==== Data supplied ====
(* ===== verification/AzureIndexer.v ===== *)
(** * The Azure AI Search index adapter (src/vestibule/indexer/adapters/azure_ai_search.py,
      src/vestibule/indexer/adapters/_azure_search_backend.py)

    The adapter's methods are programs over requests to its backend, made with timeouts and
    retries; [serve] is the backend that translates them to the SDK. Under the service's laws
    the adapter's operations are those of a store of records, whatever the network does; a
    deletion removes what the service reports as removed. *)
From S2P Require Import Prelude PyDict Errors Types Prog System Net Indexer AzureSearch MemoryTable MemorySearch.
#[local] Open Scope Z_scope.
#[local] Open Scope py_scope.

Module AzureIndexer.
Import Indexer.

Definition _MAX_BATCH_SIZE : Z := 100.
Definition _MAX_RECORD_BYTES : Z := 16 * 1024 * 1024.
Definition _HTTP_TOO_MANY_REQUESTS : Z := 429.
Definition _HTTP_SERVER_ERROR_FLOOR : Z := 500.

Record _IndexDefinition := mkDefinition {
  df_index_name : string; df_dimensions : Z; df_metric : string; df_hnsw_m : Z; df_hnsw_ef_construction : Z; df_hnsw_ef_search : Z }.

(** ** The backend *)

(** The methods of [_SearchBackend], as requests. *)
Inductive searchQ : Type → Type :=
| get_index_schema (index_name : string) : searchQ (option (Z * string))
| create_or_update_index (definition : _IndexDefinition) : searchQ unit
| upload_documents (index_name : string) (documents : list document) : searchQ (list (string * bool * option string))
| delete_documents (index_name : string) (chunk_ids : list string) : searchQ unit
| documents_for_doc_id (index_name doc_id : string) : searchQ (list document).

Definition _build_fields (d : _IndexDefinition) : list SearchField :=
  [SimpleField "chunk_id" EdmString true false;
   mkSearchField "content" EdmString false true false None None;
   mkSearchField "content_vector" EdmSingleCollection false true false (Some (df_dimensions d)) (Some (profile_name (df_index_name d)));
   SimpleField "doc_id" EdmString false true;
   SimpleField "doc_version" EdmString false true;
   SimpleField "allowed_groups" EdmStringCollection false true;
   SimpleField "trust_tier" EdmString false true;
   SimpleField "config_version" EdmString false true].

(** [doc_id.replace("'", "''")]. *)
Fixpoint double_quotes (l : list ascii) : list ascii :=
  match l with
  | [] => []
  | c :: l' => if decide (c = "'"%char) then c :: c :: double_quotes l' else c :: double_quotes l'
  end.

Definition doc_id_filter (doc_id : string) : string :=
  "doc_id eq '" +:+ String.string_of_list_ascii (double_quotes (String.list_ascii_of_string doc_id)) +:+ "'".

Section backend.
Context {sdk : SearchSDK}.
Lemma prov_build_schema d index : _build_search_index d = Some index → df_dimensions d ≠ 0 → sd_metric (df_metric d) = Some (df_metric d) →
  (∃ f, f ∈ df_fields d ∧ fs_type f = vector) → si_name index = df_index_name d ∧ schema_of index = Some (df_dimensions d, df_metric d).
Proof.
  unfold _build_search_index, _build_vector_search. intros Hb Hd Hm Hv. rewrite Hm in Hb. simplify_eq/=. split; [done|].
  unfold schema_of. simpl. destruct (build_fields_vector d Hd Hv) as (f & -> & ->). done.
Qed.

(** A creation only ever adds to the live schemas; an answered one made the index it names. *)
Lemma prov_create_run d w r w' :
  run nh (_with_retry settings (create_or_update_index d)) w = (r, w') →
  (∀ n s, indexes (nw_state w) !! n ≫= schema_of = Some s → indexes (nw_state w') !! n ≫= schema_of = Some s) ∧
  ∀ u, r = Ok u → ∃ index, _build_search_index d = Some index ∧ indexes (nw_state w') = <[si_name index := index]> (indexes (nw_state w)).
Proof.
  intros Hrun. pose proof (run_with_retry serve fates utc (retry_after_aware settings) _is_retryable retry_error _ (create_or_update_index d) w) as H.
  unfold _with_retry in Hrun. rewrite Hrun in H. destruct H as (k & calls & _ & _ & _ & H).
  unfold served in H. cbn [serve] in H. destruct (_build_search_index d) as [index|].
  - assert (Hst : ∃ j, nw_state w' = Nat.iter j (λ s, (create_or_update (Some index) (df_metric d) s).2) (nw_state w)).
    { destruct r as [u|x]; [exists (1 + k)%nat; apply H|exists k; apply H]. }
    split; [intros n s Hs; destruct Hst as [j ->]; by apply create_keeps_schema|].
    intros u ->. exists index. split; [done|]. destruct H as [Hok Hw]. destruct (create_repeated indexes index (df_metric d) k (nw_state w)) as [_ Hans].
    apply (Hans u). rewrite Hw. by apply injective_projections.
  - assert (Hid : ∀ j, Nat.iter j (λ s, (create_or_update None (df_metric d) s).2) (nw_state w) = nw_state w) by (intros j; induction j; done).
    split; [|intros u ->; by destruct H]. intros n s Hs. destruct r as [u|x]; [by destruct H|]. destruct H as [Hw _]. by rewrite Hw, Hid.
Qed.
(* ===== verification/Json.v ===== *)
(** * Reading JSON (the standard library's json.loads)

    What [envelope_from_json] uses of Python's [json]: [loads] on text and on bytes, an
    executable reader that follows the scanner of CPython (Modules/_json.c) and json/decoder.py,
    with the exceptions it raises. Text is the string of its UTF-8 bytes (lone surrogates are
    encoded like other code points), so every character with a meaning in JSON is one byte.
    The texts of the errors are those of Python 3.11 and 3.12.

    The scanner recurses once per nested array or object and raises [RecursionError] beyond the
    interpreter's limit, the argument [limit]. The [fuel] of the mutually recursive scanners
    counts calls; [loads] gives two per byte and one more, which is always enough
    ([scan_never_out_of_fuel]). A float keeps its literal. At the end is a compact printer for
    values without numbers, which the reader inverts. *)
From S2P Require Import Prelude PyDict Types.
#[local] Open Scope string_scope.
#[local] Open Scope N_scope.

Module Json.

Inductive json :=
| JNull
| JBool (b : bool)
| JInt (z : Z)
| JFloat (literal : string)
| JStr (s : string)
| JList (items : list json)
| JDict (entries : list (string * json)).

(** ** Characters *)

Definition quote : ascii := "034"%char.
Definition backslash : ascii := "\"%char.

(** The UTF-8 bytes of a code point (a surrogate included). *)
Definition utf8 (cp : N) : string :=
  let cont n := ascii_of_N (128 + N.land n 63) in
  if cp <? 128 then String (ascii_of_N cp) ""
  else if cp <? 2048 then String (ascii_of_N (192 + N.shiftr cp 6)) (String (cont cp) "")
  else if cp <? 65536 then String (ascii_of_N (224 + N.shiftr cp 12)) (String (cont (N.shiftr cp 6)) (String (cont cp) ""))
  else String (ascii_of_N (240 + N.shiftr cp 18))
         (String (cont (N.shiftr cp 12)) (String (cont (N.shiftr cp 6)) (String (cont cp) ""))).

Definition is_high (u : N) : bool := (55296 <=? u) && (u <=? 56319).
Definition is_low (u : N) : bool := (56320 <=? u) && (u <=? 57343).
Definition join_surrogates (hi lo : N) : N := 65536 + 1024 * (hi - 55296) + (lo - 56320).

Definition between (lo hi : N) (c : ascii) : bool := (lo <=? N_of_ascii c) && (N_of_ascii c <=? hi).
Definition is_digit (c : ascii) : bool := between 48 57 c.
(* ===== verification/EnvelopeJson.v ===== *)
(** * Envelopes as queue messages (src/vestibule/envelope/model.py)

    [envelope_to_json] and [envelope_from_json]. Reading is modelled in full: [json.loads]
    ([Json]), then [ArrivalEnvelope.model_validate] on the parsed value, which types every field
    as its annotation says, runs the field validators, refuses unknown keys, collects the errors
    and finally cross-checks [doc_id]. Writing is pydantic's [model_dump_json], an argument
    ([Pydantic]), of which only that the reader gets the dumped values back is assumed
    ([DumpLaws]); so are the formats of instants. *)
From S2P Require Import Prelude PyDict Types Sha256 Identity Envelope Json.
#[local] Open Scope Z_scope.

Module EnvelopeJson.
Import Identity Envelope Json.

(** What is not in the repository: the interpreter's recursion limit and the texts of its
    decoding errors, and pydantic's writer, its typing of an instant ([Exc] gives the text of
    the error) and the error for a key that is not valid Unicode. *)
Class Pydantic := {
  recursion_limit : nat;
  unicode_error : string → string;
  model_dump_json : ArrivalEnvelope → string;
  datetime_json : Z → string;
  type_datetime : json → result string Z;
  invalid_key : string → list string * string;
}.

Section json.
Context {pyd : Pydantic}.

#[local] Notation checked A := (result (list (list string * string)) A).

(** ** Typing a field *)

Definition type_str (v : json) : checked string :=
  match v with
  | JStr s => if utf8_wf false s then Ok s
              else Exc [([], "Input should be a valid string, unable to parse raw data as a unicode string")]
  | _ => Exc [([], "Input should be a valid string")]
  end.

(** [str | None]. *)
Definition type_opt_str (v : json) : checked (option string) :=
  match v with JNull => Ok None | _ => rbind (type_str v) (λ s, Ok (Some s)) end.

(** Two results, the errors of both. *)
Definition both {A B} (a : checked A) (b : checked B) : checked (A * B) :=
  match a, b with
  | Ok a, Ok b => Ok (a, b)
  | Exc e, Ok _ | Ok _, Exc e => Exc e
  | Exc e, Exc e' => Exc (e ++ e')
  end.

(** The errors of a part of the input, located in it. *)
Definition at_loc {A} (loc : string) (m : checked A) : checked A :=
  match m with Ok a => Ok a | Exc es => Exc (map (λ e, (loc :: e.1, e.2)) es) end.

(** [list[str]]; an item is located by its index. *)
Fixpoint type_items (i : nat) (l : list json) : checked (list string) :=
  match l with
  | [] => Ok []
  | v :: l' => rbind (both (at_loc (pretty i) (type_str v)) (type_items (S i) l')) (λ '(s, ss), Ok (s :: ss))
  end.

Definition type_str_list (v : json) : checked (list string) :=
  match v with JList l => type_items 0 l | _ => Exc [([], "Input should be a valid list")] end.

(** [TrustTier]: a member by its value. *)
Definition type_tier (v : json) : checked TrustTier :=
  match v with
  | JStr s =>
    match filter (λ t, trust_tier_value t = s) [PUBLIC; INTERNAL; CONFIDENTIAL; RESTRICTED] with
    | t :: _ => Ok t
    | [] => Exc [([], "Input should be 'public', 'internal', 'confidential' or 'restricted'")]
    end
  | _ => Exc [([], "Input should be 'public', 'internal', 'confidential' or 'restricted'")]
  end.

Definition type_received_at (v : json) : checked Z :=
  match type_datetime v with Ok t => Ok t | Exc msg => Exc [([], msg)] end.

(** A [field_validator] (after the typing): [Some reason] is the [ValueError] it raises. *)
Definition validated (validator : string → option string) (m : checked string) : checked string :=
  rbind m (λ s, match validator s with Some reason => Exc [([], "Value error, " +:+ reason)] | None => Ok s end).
====
**What you have to do**
What you give back must be the stretch above, starting at the line with "(definition : _IndexDefinition) : searchQ unit" and ending at the line with "searchQ (list document).", copied exactly.

**Exercise answer**
| create_or_update_index (definition : _IndexDefinition) : searchQ unit
| upload_documents (index_name : string) (documents : list document) : searchQ (list (string * bool * option string))
| delete_documents (index_name : string) (chunk_ids : list string) : searchQ unit
| documents_for_doc_id (index_name doc_id : string) : searchQ (list document).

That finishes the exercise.